Gedenkveranstaltung setzt Zeichen

Musikschule und VHS gestalteten eine Veranstaltung zum Thema Verschwörungstheorie.

Von Sylke Jacobs
Haan – Anlässlich des internationalen Gedenktages an die Opfer des Nationalsozialismus hatte die Musikschule Haan am Freitag, 29. Januar, zu einem musikalischen Dialog in das Forum Dieker Carré eingeladen.
„Fokus der diesjährigen Veranstaltung ist die These, dass Antisemitismus eine Verschwörungstheorie ist, vielleicht die älteste“, erläuterte Martin Kurth, Leiter der VHS Hilden-Haan und damit Kooperationspartner der Musikschule. Der Deradikalisierungscoach Philipp Schlaffer, der früher selbst Teil der Neonazi-Szene war und der Antisemitismusforscher Prof. Alexander Friedmann von der Universität Düsseldorf, beschäftigten sich an dem Abend mit Verschwörungstheorien, deren Gefahr und dem Zusammenhang mit Rechtsextremismus.
Zwischen den Dialogen gab es Musik, vorgetragen von Schülern der Musikschule Haan – entstanden ist ein interessanter Dialog aus Wort und Musik, der die rund 30 Besucher durch den Abend führte. Diverse Songs internationaler Künstler, wie „Purple Rain“ von Prince oder dem James Bond Titelsong „No Time To Die“ von Billie Eilish rundeten die Gedenkveranstaltung ab.

Der Ex-Neonazi Philipp Schlaffer war aus Lübeck per Video zugeschaltet.
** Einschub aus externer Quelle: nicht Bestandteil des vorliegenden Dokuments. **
(* ===== verification/DeleteFacts.v ===== *)
(** * What a logical deletion does
    The effect of a committed [DeleteLogicalDialog] on the tables, branch by
    branch down to the statement that binds the tombstone to its event. *)
From stdpp Require Import base tactics list strings gmap pretty.
From Stdlib Require Import ZArith Lia Ascii String.
From S2P Require Import Prelude Json Wire Store Tx Adapter Events Commands Barrier Hold Submit Dispatch LogicalDelete Frames Atomic Append.
From S2P Require Import TranscriptView TranscriptFacts Invariant Handlers Transactions DeleteTx Reach Demo Answers Admission HoldFacts.
Open Scope string_scope.
Open Scope list_scope.
Open Scope Z_scope.
Open Scope harness_scope.

(** The tombstone of a dialog: its row and the event that binds it. *)
Record tombstoned (dialog : string) (version : Z) (db db' : Db) : Prop := {
  tomb_row : exists d, d ∈ dialogs db /\ dlg_id d = dialog /\ dlg_version d = version;
  tomb_alive : dialog_deleted db dialog = false;
  tomb_resolved : dialog_unresolved dialog db = false;
  tomb_version : dialogs db' = update_where (fun d => dlg_id d =s dialog) (fun d => d <| dlg_version ::= Z.succ |>) (dialogs db);
  tomb_deleted : dialog_deleted db' dialog = true }.

(** The appended event is the one the projection is bound to. *)
Lemma bound_tombstone node epoch last evs row dialog event :
  appended row "" dialog false event -> dialog <> "" -> log_ok node epoch (Z.succ last) (evs ++ [row]) ->
  exists_where (fun e => is_text (evt_dialog e) dialog && is_text (evt_key e) "dialog.deleted")
    (update_where (fun e => ((evt_node e =s node) && (evt_seq e =? Z.succ last)) && match evt_key e with None => true | Some _ => false end)
       (fun e => e <| evt_key := Some "dialog.deleted" |> <| evt_hash := None |>) (evs ++ [row])) = true.
Proof.
  intros [_ _ Hd Hk _] Hne [Hlen Hlog].
  destruct (log_from_lookup node epoch 1 (evs ++ [row]) (List.length evs) row Hlog) as (H1 & _ & H2 & _); [by apply list_lookup_middle|].
  rewrite length_app in Hlen. cbn in Hlen. apply exists_where_true.
  exists (row <| evt_key := Some "dialog.deleted" |> <| evt_hash := None |>). split.
  - apply elem_of_update_where. exists row. split; [set_solver|]. rewrite H1, H2, Hk, str_eqb_refl.
    replace (Z.of_nat (1 + List.length evs) =? Z.succ last) with true; [done|]. symmetry. apply Z.eqb_eq. lia.
  - cbn. rewrite Hd. unfold nullText. destruct (dialog =s "") eqn:E; simplify_bool; [done|]. cbn. by rewrite str_eqb_refl.
Qed.

(** The tables a deletion leaves alone. *)
Definition history_kept (db db' : Db) : Prop :=
  messages db' = messages db /\ requests db' = requests db /\ attempts db' = attempts db
  /\ control_actions db' = control_actions db /\ tool_calls db' = tool_calls db /\ approvals db' = approvals db
  /\ input_requests db' = input_requests db /\ administrative_holds db' = administrative_holds db.

Record deletion_applied (dialog : string) (version : Z) (c c' : Core) : Prop := {
  da_durable : durable c' = durable c;
  da_tomb : tombstoned dialog version (tx c) (tx c');
  da_kept : history_kept (tx c) (tx c');
  da_commands : commands (tx c') = commands (tx c);
  da_outcomes : administrative_hold_outcomes (tx c') = administrative_hold_outcomes (tx c);
  da_revisions : hold_scope_revisions (tx c') = hold_scope_revisions (tx c);
  da_receipts : logical_delete_receipts (tx c') = logical_delete_receipts (tx c);
  da_node : node_state (tx c') = node_state (tx c);
  da_state : st c' = (st c) <| StateVersion ::= Z.succ |> <| LastEventSeq ::= Z.succ |> }.

Lemma wp_dialog_delete env c e dialog version :
  log_ok (NodeID (st c)) (Epoch (st c)) (LastEventSeq (st c)) (events (tx c)) ->
  get_string "dialogId" (env_target e) = Some dialog -> get_int "dialogVersion" (env_expected e) = Some version -> dialog <> "" ->
  wp env (applyDialogDelete e) (fun _ c' => deletion_applied dialog version c c')
    (fun e _ => match e with Return r => False | _ => True end) c.
Proof.
  intros Hlog Hd Hv Hne. unfold applyDialogDelete, decode_part. rewrite Hd, Hv. repeat wp_step; try done.
  destruct (is_object (env_target e)); [|done]. destruct (is_object (env_expected e)); [|done]. simplify_eq.
  rename select (_ ≫= _ = Some _) into Hrow. destruct (select1 _ _) as [d|] eqn:Hsel in Hrow; [|done].
  apply select1_Some in Hsel as [Hin Hid]. injection Hrow as Hver Halive. apply String.eqb_eq in Hid.
  rename select (negb (_ =? z0) = false) into Heq. apply negb_false_iff, Z.eqb_eq in Heq.
  constructor; rcbn; try done. constructor; rcbn; try done; [exists d; split_and!; [done..|congruence]|].
  unfold dialog_deleted. rcbn. by eapply bound_tombstone.
Qed.

(** ** The receipts *)
Record dialog_erased (r : NodeRequest) (digest : string) (db : Db) (res : Result) (db' : Db) : Prop := {
  erased_identity : nr_epoch r = Epoch (node_state db) /\ nr_registry r = RegistryVersion (node_state db);
  erased_hold : exists h, h ∈ administrative_holds db /\ hold_operation h = nr_operation r /\ hold_node h = NodeID (node_state db)
    /\ hold_binding_matches r h = true /\ hold_active db h = true /\ hold_active db' h = false
    /\ scope_revision_of db (dialog_key (nr_dialog r)) = Some (hold_revision h)
    /\ scope_revision_of db' (dialog_key (nr_dialog r)) = Some (hold_revision h + 1);
  erased_dialog : tombstoned (nr_dialog r) (nr_dialog_version r) db db';
  erased_command : exists row, commands db' = commands db ++ [row]
    /\ cmd_id row = nr_command r /\ cmd_kind row = CommandDialogDelete;
  erased_receipt : exists receipt row, logical_delete_receipts db' = logical_delete_receipts db ++ [row]
    /\ ldr_operation row = nr_operation r /\ ldr_request_hash row = digest /\ ldr_receipt row = NodeReceipt_json receipt
    /\ ValidateNodeReceipt receipt = true /\ nc_operation receipt = nr_operation r /\ nc_dialog receipt = nr_dialog r
    /\ nc_event_seq receipt = LastEventSeq (node_state db) + 1
    /\ (res = mkResult 201 (NodeReceipt_json receipt) true \/ HTTPStatus res = 503);
  erased_kept : history_kept db db' }.

Lemma tombstoned_frame dialog version db db' db'' :
  dialogs db'' = dialogs db' -> events db'' = events db' -> tombstoned dialog version db db' -> tombstoned dialog version db db''.
Proof. intros Hd He [H1 H2 H3 H4 H5]. split; [done..|congruence|]. unfold dialog_deleted in *. by rewrite He. Qed.

Lemma commit_delete_spec env c0 c r raw digest canonical commandHash h a :
  tx c0 = durable c0 -> st c0 = node_state (durable c0) ->
  nr_epoch r = Epoch (node_state (durable c0)) -> nr_registry r = RegistryVersion (node_state (durable c0)) ->
  h ∈ administrative_holds (durable c0) -> hold_operation h = nr_operation r -> hold_node h = NodeID (node_state (durable c0)) ->
  hold_binding_matches r h = true -> hold_active (durable c0) h = true ->
  scope_revision_of (durable c0) (dialog_key (nr_dialog r)) = Some (hold_revision h) ->
  deletion_applied (nr_dialog r) (nr_dialog_version r) c0 c ->
  let Q res c' := Committed res = true -> dialog_erased r digest (durable c0) res (durable c') in
  wp env (commit_delete r raw digest canonical commandHash h (hold_revision h) a)
    Q (fun e c' => match e with Return r => Q r c' | _ => True end) c.
Proof.
  intros Htx Hst He Hreg Hin Hop Hnode Hmatch Hact Hrev [Hdur Htomb Hkept Hcom Hout Hrevs Hrec Hns Hs] Q.
  rewrite Htx in *. rewrite Hst in Hs. assert (same_identity (node_state (tx c)) (st c)) as Hid by (by rewrite Hns, Hs).
  unfold commit_delete. repeat (wp_step; uncommitted).
  all: intros _; cbn [durable].
  all: lazymatch goal with |- dialog_erased _ _ ?db _ ?db' =>
    assert (hold_active db' h = false /\ scope_revision_of db' (dialog_key (nr_dialog r)) = Some (hold_revision h + 1)) as [Hgone Hnext]
      by (eapply row_released; [cbn [administrative_hold_outcomes]; rewrite Hout; reflexivity|exact Hop|exact Hrev
                               |cbn [hold_scope_revisions]; by rewrite Hrevs]) end.
  all: constructor; [by split|exists h; by split_and!|eapply tombstoned_frame; [..|exact Htomb]; done| | |exact Hkept].
  all: rcbn; rewrite ?Hcom, ?Hrec; rename select (negb (ValidateNodeReceipt _) = false) into Hv; apply negb_false_iff in Hv.
  all: try (eexists; by split_and!).
  all: eexists _, _; split_and!; [reflexivity..|exact Hv|reflexivity|reflexivity| |first [by left|by right]].
  all: cbn [nc_event_seq]; by rewrite Hs.
Qed.

Lemma node_request_facts r : ValidateNodeRequest r = true -> nr_dialog r <> "" /\ 0 <= nr_dialog_version r <= int64_max.
Proof.
  unfold ValidateNodeRequest. intros H. simplify_bool. unfold incrementable, positive, int64_max, MaximumSafeInteger in *. simplify_bool.
  split; [|lia]. intros Hd. rename select (validUUID (nr_dialog r) = true) into Hu. rewrite Hd in Hu. by vm_compute in Hu.
Qed.

Lemma node_request_valid raw r : node_request raw = Some r -> ValidateNodeRequest r = true.
Proof.
  unfold node_request. destruct (_ && _ && _); [|discriminate]. destruct (decodeExact _ _) as [m|]; cbn [mbind option_bind]; [|discriminate].
  destruct (ValidateNodeRequest (NodeRequest_of m)) eqn:Hv; [|discriminate]. intros H%Some_inj. by subst r.
Qed.

Lemma delete_held_spec env c r raw digest h :
  DbInv (cfg_node env) (durable c) -> tx c = durable c -> st c = node_state (durable c) -> ValidateNodeRequest r = true ->
  nr_epoch r = Epoch (node_state (durable c)) -> nr_registry r = RegistryVersion (node_state (durable c)) ->
  h ∈ administrative_holds (durable c) -> hold_operation h = nr_operation r -> hold_node h = NodeID (node_state (durable c)) ->
  hold_binding_matches r h = true -> hold_active (durable c) h = true ->
  scope_revision_of (durable c) (dialog_key (nr_dialog r)) = Some (hold_revision h) ->
  let Q res c' := Committed res = true -> dialog_erased r digest (durable c) res (durable c') in
  wp env (delete_held r raw digest h (hold_revision h)) Q (fun e c' => match e with Return r => Q r c' | _ => True end) c.
Proof.
  intros HD Htx Hst Hv He Hreg Hin Hop Hnode Hmatch Hact Hrev Q. unfold delete_held. repeat (wp_step; uncommitted).
  eapply wp_mono; [apply (wp_dialog_delete env c _ (nr_dialog r) (nr_dialog_version r))|..].
  - rewrite Htx, Hst. by destruct HD.
  - reflexivity.
  - change (parse_int64 (itoa (nr_dialog_version r)) = Some (nr_dialog_version r)). apply parse_int64_itoa; apply node_request_facts in Hv; lia.
  - by destruct (node_request_facts r Hv).
  - intros a c' Hda. apply (commit_delete_spec env c); try done.
  - intros e c' He'. unfold commandError. destruct e; try done; repeat (wp_step; uncommitted).
Qed.

Lemma delete_locked_spec env c r raw digest :
  DbInv (cfg_node env) (durable c) -> ValidateNodeRequest r = true ->
  let Q res c' := Committed res = true -> dialog_erased r digest (durable c) res (durable c') in
  wp env (delete_locked r raw digest) Q (fun e c' => match e with Return r => Q r c' | _ => True end) c.
Proof.
  intros HD Hv Q. unfold delete_locked. repeat (wp_step; uncommitted).
  rename select (select1 (fun h => hold_named _ h && _ && _) _ = Some _) into Hsel.
  apply select1_Some in Hsel as [Hin Hp]. unfold hold_named in Hp. simplify_bool.
  match goal with |- wp _ (delete_held _ _ _ ?h _) _ _ ?c => pose proof (delete_held_spec env c r raw digest h) as Hspec end.
  cbn [durable tx st] in Hspec.
  rename select (scope_revision_of _ _ = Some _) into Hrev.
  subst. apply Hspec; first [assumption|reflexivity].
Qed.

(** C21: deleting a dialog.  A committed [DeleteLogicalDialog] comes from a
    valid request for this node, of its current epoch and registry version.  It
    ends exactly the active hold whose operation, scope, versions and binding
    the request names and moves the dialog's scope to the next revision; the
    dialog existed, was alive, at the version asked for and without unresolved
    work, and is now tombstoned by the event that follows the last one.  It
    stores one command and one valid receipt, which is the answer unless the
    delivery is interrupted; messages, requests, attempts, control actions,
    tools, approvals, inputs and holds stay as they were. *)
Theorem logical_delete_effect env x c transport raw res c' :
  volume (cfg_node env) (durable c) -> respond (DeleteLogicalDialog transport raw) env x c = (Some res, c') ->
  Committed res = true ->
  exists r, node_request raw = Some r /\ transport = cfg_node env /\ nr_node r = cfg_node env
    /\ dialog_erased r (sha256_hex env (marshal (NodeRequest_json r))) (durable c) res (durable c').
Proof.
  intros HD%volume_inv H. revert H.
  pose (Q := fun res c' => Committed res = true -> exists r, node_request raw = Some r /\ transport = cfg_node env /\ nr_node r = cfg_node env
    /\ dialog_erased r (sha256_hex env (marshal (NodeRequest_json r))) (durable c) res (durable c')).
  refine (wp_respond env _ Q x c res c' _).
  unfold DeleteLogicalDialog. repeat (wp_step; uncommitted). simplify_bool.
  assert (ValidateNodeRequest n = true) as Hv by (by eapply node_request_valid).
  replace (NodeRequestHash (sha256_hex env) n) with (Some (sha256_hex env (marshal (NodeRequest_json n))))
    by (unfold NodeRequestHash; by rewrite Hv). cbn [default].
  match goal with |- wp _ (delete_locked _ _ ?d) _ _ ?c => pose proof (delete_locked_spec env c n raw d HD Hv) as Hspec end.
  eapply wp_mono; [exact Hspec|..]; cbn [durable].
  - intros res0 c0 Hc r b Hres. exists n. split_and!; [reflexivity|assumption|assumption|exact (Hc Hres)].
  - intros [res0| | |] c0 Hc r b; try exact I. intros Hres. exists n. split_and!; [reflexivity|assumption|assumption|exact (Hc Hres)].
Qed.

(** The dialog of the first command, held and deleted. *)
Definition demo_close : document :=
  document_of (InstallRequest_json (mkInstallRequest 1 BarrierSchemaID (demo_uuid "102" 1) demo_node 1 1 (mkScope "dialog" demo_dialog) 0)).
Definition demo_closing : Db := Eval vm_compute in demo_run (InstallHold demo_node demo_close) "004" demo_db1.
Definition demo_delete : document :=
  document_of (NodeRequest_json (mkNodeRequest NodeSchemaID (demo_uuid "102" 1) (demo_sha "coordinator") (demo_uuid "100" 9) (demo_uuid "101" 1) demo_node
    demo_dialog 1 1 1 1 1 1)).
Lemma demo_reachable_closing : reachable demo_node demo_fresh demo_closing.
Proof.
  eapply rtc_l; [apply demo_step1|]. apply rtc_once.
  eapply (demo_step _ "004"); [apply handler_http, (http_install demo_node demo_close)|by vm_compute].
Qed.

Lemma logical_delete_effect_witness :
  exists res c', respond (DeleteLogicalDialog demo_node demo_delete) (demo_env "005") demo_aux (demo_core demo_closing) = (Some res, c')
    /\ dialog_deleted demo_closing demo_dialog = false /\ dialog_deleted (durable c') demo_dialog = true.
Proof.
  destruct (respond (DeleteLogicalDialog demo_node demo_delete) (demo_env "005") demo_aux (demo_core demo_closing)) as [[res|] c'] eqn:E;
    [|vm_compute in E; discriminate E].
  destruct (logical_delete_effect (demo_env "005") demo_aux (demo_core demo_closing) demo_node demo_delete res c')
    as (r & Hr & _ & _ & [_ _ [_ Ha _ _ Hd] _ _ _]).
  - apply demo_volume, demo_reachable_closing.
  - exact E.
  - vm_compute in E. injection E as <- _. vm_compute. reflexivity.
  - assert (nr_dialog r = demo_dialog) as Hn by (vm_compute in Hr; injection Hr as <-; vm_compute; reflexivity).
    rewrite Hn in Ha, Hd. exists res, c'. split; [reflexivity|]. split; [exact Ha|exact Hd].
Defined.

Definition demo_deleted : Db := Eval vm_compute in demo_run (DeleteLogicalDialog demo_node demo_delete) "005" demo_closing.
Die Erinnerungen an seine Zeit in der radikalen rechtsextremen Szene sind noch sehr präsent. „Damals habe ich an Verschwörungstheorien geglaubt“, resümierte der heute 54-Jährige, der seit seinem Ausstieg aus der rechtsextremen Szene als Anti-Gewalttrainer und Deradikalisierungscoach arbeitet. 20 Jahre war er einer der führender Köpfe n der Neonazi-Szene, hat rechtsextremistisches Material verbreitet, sich im Rocker-Milieu der rechten Szene aufgehalten und wurde zweimal als Straftäter verurteilt.
Auf die Frage, ob die „Protokolle der Weisen von Zion“ (antisemitisches Fake-Pamphlet) in der Szene eine Rolle gespielt hätten, antwortete er: „Rechtsextremismus ist divers, vielfach ist die Szene jedoch einfach gestrickt. Desto krasser und cooler die Aussagen, desto mehr Applaus gibt es in den Sozialen Medien. Jegliches Material, egal ob fake oder echt, wird von der rechtsextremen Szene genutzt, um Verschwörungstheorien zu verbreiten. Deutschland hat viele selbst ernannte Könige“.
„Man muss nicht besonders intelligent sein, um die Protokolle als Fälschung zu erkennen“, bemerkte Prof. Alexander Friedmann. Selbst wenn die Fälschung offensichtlich sei, nutze die Szene den Inhalt als hilfreiches Instrument, um die eigenen Vorhaben und Interessen durchzusetzen. Antisemitismus sei immer noch weltweit verbreitet: man sucht einen Feind, der an allem schuld ist. Die Nazis seien in der physischen Vernichtung sehr konsequent gewesen, nicht nur die jüdische Bevölkerung wurde Opfer, auch unzählige Homosexuelle, Sinti, Roma, politisch Andersdenkende, sind umgebracht worden.
„Sind Verschwörungstheorien im Aufwind“, fragte Kurth. „Die Lage ist so günstig wie schon lange nicht mehr“, erwiderte Friedmann. „Erst die Pandemie, dann die wirtschaftliche Entwicklung und nun ein Krieg, der das Potenzial hat zum Weltkrieg zu werden. Ein Einsatz atomarer Waffen kann nicht ganz ausgeschlossen werden. All das schafft günstige Rahmenbedingungen zur Verbreitung von Verschwörungstheorien.